Only the lines below starting at the one that contains "split; [by right|]." and ending at the one that contains "Definition demo_listener : statsDListener" are to be reproduced, exactly and with both ends kept.

◆ Stored data entries:

**********

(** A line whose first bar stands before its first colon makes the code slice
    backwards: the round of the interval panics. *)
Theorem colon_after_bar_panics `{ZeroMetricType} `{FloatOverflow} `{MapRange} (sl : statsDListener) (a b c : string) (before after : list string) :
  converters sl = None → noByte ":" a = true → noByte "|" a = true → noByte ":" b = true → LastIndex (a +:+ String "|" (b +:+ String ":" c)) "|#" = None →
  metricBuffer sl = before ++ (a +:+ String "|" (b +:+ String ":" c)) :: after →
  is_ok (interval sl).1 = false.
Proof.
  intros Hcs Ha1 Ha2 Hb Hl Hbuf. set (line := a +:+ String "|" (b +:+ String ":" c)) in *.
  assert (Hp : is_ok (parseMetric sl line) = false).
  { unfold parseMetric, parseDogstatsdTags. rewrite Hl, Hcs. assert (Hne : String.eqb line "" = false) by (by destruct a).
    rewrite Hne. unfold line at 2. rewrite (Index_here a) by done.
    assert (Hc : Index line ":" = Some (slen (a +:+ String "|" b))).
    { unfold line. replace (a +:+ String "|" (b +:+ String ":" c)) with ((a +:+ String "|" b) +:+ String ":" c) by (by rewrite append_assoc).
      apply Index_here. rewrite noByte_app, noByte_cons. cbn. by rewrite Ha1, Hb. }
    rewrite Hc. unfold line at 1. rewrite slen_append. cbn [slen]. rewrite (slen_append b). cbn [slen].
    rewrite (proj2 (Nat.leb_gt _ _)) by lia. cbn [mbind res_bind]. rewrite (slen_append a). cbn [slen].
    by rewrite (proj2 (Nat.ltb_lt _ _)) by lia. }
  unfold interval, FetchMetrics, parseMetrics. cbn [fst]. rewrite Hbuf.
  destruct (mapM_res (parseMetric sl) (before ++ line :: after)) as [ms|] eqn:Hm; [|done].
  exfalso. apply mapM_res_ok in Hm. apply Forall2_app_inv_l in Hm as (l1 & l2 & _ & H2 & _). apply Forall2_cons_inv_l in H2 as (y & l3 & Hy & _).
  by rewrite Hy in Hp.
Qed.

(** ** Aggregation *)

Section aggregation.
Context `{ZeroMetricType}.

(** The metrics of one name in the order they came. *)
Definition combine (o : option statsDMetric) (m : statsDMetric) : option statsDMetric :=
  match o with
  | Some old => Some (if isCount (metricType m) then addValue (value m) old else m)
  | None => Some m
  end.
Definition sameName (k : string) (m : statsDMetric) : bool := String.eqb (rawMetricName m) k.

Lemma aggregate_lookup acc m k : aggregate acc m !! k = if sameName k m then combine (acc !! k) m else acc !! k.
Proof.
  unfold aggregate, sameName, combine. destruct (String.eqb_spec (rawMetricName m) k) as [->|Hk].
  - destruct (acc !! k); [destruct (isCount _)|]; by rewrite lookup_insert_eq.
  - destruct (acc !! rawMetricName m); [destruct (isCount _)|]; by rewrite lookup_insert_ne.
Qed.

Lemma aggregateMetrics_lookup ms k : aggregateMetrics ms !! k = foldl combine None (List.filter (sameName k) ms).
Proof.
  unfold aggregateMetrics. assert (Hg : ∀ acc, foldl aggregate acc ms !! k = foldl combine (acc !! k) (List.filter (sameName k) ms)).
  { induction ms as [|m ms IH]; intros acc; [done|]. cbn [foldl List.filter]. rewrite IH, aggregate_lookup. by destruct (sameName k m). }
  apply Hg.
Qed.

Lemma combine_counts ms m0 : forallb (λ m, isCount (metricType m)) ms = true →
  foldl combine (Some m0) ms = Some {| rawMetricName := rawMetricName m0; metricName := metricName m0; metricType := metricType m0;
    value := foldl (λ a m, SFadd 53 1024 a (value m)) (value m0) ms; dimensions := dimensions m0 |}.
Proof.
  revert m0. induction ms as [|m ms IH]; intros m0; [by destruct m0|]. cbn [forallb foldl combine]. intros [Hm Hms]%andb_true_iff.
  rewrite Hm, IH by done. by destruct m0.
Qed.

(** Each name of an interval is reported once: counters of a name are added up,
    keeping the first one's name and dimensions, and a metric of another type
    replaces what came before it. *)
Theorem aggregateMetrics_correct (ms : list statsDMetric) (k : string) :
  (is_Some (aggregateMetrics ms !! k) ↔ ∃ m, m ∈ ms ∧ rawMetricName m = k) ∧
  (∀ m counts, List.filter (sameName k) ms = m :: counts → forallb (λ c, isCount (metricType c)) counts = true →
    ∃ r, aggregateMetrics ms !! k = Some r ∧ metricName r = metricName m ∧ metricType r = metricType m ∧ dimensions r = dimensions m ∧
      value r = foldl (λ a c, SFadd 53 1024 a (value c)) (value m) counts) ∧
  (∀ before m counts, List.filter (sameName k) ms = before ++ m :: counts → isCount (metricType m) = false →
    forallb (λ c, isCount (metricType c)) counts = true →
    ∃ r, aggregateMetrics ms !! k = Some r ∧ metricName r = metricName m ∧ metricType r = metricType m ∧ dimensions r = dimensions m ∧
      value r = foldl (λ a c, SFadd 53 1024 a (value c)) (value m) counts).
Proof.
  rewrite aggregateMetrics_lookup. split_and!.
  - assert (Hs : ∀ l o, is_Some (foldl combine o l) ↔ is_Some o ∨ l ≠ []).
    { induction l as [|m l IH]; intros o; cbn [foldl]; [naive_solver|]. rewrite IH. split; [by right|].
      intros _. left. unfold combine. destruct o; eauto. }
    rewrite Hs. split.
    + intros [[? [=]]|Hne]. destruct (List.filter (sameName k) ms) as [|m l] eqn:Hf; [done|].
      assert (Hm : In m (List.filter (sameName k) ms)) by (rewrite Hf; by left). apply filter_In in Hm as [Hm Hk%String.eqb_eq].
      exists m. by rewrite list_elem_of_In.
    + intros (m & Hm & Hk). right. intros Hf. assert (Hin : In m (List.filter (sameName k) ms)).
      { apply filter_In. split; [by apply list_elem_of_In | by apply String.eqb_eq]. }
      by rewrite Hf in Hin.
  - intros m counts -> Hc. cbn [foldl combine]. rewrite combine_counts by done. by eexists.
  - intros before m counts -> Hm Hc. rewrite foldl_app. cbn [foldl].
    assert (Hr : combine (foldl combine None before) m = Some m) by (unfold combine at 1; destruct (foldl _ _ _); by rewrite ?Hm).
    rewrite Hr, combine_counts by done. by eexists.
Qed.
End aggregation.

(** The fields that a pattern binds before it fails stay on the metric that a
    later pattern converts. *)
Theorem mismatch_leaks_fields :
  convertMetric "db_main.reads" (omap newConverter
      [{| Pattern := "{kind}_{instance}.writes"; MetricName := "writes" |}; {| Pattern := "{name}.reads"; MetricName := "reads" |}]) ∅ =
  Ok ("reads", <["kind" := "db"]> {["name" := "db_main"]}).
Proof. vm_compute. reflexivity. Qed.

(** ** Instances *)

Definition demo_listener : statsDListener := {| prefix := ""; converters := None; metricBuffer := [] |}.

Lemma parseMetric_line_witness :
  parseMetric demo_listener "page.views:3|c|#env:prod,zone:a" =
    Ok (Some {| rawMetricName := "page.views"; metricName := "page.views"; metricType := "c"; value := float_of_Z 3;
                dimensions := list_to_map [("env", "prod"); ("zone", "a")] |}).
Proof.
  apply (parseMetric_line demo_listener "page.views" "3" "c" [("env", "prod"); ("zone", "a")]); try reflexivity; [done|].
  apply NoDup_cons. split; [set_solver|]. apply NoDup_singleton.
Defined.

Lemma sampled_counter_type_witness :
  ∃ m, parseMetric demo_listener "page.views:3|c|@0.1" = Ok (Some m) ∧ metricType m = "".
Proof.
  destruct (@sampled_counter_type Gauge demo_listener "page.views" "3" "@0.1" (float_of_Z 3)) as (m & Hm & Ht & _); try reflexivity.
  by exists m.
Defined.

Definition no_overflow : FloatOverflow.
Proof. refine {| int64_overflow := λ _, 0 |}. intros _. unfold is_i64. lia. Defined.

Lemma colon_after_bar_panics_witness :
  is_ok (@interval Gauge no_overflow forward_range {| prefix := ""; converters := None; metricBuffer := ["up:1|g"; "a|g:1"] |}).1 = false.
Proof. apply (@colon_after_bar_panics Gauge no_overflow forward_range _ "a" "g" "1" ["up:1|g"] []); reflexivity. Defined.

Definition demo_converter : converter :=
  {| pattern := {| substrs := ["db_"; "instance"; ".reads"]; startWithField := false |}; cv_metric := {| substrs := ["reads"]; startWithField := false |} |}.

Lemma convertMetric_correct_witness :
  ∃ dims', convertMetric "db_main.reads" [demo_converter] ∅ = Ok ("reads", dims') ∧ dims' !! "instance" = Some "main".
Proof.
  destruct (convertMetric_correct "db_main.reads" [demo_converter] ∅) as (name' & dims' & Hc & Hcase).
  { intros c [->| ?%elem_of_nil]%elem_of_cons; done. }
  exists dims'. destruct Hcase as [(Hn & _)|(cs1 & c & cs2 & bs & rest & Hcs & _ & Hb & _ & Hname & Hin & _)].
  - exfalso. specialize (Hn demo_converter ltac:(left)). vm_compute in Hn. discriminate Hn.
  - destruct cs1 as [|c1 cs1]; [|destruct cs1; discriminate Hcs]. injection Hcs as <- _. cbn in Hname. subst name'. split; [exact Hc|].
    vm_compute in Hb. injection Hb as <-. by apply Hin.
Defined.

**********

◆ RESPONSE AREA:
    { induction l as [|m l IH]; intros o; cbn [foldl]; [naive_solver|]. rewrite IH. split; [by right|].
      intros _. left. unfold combine. destruct o; eauto. }
    rewrite Hs. split.
    + intros [[? [=]]|Hne]. destruct (List.filter (sameName k) ms) as [|m l] eqn:Hf; [done|].
      assert (Hm : In m (List.filter (sameName k) ms)) by (rewrite Hf; by left). apply filter_In in Hm as [Hm Hk%String.eqb_eq].
      exists m. by rewrite list_elem_of_In.
    + intros (m & Hm & Hk). right. intros Hf. assert (Hin : In m (List.filter (sameName k) ms)).
      { apply filter_In. split; [by apply list_elem_of_In | by apply String.eqb_eq]. }
      by rewrite Hf in Hin.
  - intros m counts -> Hc. cbn [foldl combine]. rewrite combine_counts by done. by eexists.
  - intros before m counts -> Hm Hc. rewrite foldl_app. cbn [foldl].
    assert (Hr : combine (foldl combine None before) m = Some m) by (unfold combine at 1; destruct (foldl _ _ _); by rewrite ?Hm).
    rewrite Hr, combine_counts by done. by eexists.
Qed.
End aggregation.

(** The fields that a pattern binds before it fails stay on the metric that a
    later pattern converts. *)
Theorem mismatch_leaks_fields :
  convertMetric "db_main.reads" (omap newConverter
      [{| Pattern := "{kind}_{instance}.writes"; MetricName := "writes" |}; {| Pattern := "{name}.reads"; MetricName := "reads" |}]) ∅ =
  Ok ("reads", <["kind" := "db"]> {["name" := "db_main"]}).
Proof. vm_compute. reflexivity. Qed.

(** ** Instances *)

Definition demo_listener : statsDListener := {| prefix := ""; converters := None; metricBuffer := [] |}.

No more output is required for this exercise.